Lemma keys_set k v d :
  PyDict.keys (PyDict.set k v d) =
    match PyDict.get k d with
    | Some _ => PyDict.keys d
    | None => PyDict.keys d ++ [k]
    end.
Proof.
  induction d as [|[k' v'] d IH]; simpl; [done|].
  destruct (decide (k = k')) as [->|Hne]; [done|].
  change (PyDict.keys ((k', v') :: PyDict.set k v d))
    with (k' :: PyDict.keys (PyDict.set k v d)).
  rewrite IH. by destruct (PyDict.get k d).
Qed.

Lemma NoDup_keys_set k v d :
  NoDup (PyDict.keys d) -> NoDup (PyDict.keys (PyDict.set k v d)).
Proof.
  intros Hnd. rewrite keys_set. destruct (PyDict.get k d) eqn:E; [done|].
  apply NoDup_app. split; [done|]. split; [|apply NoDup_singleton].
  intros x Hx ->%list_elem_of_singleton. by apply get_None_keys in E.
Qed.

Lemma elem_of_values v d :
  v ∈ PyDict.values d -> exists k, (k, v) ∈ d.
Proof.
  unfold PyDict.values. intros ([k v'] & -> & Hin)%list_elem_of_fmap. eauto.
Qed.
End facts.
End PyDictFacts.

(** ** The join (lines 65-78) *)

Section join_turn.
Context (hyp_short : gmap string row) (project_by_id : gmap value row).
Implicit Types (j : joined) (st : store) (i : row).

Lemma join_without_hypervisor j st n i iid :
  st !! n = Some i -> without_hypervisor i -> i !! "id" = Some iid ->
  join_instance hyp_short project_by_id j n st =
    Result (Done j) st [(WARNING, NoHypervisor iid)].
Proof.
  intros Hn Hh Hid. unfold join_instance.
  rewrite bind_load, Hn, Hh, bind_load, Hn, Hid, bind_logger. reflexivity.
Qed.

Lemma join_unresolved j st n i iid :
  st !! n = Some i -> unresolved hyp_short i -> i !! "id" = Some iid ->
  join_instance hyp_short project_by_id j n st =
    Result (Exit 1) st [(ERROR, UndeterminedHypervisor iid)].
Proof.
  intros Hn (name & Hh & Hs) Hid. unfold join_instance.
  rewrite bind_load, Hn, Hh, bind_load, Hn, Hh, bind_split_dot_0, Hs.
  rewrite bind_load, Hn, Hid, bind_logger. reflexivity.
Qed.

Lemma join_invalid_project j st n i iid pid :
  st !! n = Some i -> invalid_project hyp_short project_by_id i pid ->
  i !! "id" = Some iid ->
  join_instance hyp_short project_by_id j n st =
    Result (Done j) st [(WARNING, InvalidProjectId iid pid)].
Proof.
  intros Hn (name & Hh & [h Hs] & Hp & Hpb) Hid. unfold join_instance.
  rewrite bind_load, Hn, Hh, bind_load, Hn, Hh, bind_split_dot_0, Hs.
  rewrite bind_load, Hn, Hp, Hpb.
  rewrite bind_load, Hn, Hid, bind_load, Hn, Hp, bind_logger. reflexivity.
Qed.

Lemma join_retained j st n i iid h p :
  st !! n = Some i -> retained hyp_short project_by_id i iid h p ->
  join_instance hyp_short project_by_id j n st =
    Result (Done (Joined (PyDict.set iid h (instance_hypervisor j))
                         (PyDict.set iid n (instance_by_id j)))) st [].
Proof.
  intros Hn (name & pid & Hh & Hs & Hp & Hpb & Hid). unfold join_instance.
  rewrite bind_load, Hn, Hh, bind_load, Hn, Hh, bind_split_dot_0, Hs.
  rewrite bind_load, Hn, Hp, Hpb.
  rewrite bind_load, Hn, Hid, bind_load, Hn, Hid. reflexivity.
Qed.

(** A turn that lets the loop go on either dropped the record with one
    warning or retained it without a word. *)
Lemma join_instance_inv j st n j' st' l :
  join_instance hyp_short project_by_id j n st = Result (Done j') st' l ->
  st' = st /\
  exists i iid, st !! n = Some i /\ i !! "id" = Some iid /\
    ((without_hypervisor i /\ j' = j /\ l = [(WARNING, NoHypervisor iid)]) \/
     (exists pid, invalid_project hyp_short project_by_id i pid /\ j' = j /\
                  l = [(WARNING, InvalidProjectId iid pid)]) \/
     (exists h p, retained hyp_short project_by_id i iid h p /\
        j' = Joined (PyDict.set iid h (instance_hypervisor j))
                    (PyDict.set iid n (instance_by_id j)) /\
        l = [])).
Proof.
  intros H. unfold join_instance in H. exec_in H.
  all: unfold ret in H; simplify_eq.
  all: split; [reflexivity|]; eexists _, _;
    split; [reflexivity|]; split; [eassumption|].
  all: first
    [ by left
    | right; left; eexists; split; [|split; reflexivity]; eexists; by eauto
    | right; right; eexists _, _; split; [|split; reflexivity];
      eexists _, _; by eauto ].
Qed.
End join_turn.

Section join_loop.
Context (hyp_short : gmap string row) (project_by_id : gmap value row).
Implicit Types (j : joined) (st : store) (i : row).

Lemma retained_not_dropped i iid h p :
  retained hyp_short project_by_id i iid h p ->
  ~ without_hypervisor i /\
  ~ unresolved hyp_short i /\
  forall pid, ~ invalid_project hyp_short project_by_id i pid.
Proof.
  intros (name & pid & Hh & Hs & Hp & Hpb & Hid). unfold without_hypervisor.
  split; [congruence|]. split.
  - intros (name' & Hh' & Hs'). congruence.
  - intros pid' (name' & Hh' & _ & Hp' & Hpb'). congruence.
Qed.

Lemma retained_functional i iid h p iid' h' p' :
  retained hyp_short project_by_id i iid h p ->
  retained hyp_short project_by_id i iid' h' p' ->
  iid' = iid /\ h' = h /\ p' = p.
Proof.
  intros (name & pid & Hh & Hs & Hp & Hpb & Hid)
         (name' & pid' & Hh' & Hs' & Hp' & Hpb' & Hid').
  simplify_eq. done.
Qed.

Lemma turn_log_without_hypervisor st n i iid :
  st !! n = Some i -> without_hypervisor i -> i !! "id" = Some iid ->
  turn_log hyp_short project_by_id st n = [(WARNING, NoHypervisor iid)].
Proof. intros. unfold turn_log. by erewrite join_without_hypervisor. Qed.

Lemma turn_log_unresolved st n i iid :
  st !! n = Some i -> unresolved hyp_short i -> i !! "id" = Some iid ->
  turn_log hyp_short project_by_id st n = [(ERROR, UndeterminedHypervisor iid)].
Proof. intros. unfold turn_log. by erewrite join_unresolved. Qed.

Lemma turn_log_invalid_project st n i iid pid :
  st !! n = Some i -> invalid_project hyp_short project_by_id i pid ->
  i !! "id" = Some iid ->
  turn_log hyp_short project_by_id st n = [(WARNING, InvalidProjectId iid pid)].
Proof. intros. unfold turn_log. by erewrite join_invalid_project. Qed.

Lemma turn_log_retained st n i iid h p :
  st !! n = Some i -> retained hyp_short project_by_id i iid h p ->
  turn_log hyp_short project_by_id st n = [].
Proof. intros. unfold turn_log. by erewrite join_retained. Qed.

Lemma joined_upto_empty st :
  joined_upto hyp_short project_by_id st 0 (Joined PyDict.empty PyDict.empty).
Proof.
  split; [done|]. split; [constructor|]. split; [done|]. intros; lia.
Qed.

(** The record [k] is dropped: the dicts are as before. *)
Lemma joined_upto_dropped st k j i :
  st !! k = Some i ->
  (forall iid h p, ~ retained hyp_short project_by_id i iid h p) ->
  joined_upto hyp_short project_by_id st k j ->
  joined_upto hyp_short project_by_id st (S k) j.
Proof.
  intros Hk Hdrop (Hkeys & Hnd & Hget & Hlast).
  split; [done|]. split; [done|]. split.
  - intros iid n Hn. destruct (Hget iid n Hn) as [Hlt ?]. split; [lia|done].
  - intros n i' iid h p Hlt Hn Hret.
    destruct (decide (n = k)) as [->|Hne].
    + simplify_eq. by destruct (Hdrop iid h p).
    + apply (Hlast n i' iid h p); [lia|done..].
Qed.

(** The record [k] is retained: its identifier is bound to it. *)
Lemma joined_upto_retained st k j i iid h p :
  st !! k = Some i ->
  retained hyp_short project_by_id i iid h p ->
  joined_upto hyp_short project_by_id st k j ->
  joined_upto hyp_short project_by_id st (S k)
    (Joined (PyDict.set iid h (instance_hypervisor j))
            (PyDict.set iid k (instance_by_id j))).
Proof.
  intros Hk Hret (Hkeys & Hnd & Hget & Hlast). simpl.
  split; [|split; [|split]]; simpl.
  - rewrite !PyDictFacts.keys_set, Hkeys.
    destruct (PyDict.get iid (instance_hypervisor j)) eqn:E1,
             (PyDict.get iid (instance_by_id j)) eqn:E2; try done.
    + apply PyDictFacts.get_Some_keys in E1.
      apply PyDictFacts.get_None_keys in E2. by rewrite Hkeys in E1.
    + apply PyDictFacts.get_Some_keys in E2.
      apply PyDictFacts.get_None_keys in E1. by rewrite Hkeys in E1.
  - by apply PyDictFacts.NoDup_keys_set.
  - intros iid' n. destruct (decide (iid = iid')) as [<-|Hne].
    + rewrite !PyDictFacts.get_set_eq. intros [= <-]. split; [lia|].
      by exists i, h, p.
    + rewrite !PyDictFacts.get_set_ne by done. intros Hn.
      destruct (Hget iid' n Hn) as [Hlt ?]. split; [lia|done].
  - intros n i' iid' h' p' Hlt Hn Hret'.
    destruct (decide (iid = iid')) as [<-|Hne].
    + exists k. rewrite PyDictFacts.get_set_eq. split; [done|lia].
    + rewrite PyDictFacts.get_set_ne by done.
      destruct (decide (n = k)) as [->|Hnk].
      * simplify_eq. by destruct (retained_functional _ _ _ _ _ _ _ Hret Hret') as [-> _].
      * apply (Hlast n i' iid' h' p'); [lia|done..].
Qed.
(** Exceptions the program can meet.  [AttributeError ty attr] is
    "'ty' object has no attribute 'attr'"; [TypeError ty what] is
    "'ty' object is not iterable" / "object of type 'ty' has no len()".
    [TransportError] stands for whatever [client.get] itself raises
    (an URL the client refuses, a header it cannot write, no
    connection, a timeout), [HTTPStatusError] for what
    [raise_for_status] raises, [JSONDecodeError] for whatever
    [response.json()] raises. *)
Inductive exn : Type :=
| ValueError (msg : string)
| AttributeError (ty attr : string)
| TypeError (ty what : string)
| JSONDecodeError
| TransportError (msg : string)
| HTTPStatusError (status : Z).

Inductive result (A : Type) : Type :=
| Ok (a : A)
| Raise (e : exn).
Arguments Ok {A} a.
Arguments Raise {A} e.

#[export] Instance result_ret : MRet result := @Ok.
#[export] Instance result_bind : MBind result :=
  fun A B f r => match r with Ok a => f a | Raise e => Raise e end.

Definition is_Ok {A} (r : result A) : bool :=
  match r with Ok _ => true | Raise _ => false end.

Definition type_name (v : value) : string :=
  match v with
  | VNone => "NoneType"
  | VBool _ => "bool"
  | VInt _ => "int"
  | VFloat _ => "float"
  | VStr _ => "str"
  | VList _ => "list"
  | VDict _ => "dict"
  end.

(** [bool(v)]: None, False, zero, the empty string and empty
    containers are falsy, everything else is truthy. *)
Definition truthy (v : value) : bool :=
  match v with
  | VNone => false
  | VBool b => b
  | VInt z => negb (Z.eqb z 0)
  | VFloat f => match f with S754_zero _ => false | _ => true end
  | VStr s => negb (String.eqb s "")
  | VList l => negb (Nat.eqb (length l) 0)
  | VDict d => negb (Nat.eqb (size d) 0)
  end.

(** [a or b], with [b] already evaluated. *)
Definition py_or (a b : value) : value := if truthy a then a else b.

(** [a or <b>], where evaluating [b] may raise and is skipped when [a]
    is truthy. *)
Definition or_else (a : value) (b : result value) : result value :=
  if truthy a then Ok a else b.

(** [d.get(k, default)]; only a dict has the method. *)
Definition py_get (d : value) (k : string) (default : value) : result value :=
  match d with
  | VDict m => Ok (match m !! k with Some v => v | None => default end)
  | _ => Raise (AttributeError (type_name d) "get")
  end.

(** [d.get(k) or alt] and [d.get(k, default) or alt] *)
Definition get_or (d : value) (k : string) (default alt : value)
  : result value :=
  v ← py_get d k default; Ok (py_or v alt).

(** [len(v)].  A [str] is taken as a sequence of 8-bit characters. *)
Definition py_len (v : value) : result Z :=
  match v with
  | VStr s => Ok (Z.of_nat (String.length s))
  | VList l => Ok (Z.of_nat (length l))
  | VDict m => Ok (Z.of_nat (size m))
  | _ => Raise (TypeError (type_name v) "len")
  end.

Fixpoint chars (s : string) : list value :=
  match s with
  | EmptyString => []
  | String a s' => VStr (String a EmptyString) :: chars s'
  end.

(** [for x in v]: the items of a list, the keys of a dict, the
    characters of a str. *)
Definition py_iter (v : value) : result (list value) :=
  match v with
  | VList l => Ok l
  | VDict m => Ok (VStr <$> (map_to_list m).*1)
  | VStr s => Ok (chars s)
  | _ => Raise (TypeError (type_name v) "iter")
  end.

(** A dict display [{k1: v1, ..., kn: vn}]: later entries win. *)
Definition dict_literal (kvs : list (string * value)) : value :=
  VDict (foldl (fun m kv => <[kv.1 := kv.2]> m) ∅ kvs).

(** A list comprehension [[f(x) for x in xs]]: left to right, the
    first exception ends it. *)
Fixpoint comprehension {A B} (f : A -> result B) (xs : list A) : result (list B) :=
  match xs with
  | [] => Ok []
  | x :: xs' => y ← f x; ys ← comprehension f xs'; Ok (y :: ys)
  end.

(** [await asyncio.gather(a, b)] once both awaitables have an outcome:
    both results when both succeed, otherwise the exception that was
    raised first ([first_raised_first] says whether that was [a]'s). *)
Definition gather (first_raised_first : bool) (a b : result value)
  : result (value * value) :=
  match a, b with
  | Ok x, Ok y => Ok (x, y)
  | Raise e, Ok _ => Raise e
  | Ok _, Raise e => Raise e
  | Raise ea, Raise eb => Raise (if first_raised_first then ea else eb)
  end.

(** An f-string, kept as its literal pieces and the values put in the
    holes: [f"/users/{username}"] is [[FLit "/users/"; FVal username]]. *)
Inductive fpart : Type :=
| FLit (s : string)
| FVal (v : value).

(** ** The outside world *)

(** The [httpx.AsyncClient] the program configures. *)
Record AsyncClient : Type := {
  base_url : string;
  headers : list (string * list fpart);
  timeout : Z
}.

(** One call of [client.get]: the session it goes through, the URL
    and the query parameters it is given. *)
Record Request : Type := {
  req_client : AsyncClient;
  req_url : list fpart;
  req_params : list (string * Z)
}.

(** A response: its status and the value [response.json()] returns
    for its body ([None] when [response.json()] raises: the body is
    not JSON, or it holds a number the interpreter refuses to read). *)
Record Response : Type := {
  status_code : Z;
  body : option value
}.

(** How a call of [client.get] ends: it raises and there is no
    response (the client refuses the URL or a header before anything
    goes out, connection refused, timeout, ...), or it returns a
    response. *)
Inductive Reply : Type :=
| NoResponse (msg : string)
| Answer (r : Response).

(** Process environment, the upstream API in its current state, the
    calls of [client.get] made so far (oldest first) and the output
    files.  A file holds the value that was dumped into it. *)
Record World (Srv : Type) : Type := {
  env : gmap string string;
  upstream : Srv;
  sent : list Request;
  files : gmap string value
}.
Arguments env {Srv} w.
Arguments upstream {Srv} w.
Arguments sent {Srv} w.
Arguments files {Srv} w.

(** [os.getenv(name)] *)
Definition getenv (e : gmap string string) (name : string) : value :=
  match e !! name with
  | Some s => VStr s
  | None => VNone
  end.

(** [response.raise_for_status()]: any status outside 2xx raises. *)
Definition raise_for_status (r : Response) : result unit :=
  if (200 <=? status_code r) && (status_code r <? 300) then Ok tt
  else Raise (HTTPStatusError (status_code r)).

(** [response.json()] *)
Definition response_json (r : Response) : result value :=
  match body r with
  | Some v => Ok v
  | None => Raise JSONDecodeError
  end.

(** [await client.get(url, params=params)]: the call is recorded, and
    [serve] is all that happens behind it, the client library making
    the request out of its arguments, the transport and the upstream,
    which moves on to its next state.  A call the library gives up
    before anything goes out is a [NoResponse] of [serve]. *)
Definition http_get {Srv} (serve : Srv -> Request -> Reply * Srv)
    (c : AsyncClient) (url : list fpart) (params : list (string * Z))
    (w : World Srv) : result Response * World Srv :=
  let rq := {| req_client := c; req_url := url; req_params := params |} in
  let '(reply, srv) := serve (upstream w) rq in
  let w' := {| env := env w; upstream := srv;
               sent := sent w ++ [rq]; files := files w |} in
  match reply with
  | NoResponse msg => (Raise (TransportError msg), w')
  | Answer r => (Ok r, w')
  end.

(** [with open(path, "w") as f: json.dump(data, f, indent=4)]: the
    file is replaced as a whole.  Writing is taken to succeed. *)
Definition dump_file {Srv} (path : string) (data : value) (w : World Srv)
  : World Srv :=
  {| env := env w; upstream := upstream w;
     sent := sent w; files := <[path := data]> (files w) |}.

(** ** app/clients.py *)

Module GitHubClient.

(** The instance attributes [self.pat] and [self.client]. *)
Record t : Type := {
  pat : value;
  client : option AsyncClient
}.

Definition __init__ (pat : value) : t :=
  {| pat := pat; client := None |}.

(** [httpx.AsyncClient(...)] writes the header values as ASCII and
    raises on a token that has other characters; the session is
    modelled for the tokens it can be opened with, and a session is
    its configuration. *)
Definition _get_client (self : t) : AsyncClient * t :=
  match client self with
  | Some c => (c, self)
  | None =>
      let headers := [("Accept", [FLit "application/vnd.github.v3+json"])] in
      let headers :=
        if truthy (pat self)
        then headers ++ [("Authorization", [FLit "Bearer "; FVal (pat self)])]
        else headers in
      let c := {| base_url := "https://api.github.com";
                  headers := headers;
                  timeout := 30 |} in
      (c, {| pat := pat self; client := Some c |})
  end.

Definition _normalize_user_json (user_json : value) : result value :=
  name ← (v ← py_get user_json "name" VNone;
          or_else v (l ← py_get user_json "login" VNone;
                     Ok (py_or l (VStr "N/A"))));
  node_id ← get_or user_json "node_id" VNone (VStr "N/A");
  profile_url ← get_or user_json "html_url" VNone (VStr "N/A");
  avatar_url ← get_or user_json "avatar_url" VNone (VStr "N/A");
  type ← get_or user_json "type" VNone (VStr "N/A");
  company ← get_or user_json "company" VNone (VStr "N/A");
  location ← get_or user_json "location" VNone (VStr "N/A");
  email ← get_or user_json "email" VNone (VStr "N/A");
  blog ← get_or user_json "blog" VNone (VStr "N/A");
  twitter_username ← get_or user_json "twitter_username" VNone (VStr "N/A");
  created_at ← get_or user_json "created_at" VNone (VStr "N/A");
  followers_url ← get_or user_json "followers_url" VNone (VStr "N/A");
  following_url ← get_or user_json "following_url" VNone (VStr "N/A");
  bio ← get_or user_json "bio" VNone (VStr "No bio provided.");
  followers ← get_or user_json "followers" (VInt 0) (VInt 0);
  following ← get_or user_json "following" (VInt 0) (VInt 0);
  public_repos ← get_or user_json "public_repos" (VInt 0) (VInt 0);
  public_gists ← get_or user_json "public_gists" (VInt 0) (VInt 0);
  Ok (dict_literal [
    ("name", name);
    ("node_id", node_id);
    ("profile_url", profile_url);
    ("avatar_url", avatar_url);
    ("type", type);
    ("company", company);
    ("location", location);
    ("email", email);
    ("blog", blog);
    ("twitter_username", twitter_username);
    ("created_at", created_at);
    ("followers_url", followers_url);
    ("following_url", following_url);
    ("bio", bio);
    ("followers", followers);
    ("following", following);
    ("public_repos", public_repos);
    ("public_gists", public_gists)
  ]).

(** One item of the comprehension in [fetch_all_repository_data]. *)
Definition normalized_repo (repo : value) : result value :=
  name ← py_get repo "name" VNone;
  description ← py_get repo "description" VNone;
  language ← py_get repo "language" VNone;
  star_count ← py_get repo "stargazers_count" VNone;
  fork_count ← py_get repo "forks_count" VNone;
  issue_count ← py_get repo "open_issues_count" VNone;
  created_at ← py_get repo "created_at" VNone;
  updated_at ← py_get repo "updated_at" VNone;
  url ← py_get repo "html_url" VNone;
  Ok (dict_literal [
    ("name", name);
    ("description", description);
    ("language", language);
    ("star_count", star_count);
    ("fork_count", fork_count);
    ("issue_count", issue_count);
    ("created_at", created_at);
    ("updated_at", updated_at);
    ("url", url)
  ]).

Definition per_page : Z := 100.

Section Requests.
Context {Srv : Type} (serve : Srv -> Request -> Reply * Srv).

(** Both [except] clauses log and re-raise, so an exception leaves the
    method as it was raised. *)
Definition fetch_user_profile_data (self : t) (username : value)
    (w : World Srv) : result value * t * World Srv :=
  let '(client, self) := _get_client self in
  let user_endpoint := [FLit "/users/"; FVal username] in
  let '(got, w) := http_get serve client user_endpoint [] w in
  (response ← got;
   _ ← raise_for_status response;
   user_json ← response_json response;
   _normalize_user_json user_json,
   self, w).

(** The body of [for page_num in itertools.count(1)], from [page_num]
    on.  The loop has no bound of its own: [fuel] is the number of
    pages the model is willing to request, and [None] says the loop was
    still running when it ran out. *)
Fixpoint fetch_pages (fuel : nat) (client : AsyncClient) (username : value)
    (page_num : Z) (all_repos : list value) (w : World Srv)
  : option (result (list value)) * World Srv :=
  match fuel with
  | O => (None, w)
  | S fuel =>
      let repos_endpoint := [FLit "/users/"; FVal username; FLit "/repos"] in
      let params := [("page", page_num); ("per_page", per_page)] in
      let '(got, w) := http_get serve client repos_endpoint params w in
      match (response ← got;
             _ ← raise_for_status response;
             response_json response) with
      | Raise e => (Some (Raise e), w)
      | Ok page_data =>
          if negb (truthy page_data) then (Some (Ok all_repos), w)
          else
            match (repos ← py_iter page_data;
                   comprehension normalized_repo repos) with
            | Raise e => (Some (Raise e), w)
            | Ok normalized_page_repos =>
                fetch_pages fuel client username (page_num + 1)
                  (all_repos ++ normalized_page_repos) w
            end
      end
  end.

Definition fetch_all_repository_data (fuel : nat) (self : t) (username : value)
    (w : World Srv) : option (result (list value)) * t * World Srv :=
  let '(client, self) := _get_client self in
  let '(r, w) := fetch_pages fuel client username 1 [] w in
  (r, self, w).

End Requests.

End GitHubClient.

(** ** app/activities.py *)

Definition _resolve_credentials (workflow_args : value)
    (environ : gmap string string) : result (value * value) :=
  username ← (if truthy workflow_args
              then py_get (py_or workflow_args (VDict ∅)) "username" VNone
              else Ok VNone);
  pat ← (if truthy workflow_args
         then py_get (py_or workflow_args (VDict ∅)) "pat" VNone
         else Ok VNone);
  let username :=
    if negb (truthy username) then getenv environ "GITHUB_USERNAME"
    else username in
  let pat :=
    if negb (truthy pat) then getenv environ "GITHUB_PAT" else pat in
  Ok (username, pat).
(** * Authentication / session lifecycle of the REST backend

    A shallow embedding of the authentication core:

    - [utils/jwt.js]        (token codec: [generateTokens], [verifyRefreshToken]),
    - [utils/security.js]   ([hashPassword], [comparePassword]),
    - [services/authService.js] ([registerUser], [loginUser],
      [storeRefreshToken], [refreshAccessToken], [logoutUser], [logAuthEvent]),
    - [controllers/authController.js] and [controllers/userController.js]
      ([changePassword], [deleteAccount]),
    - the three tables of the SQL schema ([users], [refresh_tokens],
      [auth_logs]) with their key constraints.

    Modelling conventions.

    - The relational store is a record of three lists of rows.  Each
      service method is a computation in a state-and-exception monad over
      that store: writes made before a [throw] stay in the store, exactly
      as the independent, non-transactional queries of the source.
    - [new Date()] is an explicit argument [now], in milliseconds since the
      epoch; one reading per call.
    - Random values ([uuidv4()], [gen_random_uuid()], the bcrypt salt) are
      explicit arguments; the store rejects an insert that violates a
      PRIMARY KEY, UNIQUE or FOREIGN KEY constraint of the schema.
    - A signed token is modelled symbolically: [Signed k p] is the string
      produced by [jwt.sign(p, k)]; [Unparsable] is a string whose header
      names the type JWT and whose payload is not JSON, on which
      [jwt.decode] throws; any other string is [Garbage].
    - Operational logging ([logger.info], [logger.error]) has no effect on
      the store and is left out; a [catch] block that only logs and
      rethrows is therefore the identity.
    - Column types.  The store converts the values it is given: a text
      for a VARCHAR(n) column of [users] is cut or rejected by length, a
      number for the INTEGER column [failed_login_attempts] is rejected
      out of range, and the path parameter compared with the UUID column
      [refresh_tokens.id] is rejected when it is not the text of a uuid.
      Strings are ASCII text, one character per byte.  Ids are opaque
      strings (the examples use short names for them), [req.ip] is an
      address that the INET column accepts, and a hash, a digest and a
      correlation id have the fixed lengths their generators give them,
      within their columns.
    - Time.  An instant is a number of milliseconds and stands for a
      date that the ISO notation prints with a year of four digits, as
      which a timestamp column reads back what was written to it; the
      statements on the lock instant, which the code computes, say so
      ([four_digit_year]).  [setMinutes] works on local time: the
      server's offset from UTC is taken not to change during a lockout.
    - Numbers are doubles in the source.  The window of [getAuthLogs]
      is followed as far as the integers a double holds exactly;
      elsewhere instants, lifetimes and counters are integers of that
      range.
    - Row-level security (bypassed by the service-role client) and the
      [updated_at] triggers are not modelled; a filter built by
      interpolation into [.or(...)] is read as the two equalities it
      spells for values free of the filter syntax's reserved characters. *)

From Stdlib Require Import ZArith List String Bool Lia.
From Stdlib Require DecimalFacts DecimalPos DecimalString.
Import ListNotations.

◆ ◆ ◆ ◆ ◆

WHAT IS NEEDED >> Copy out each line of the listing that contains the word "exactly".

WORKED SOLUTION >>
      that store: writes made before a [throw] stay in the store, exactly
      is followed as far as the integers a double holds exactly;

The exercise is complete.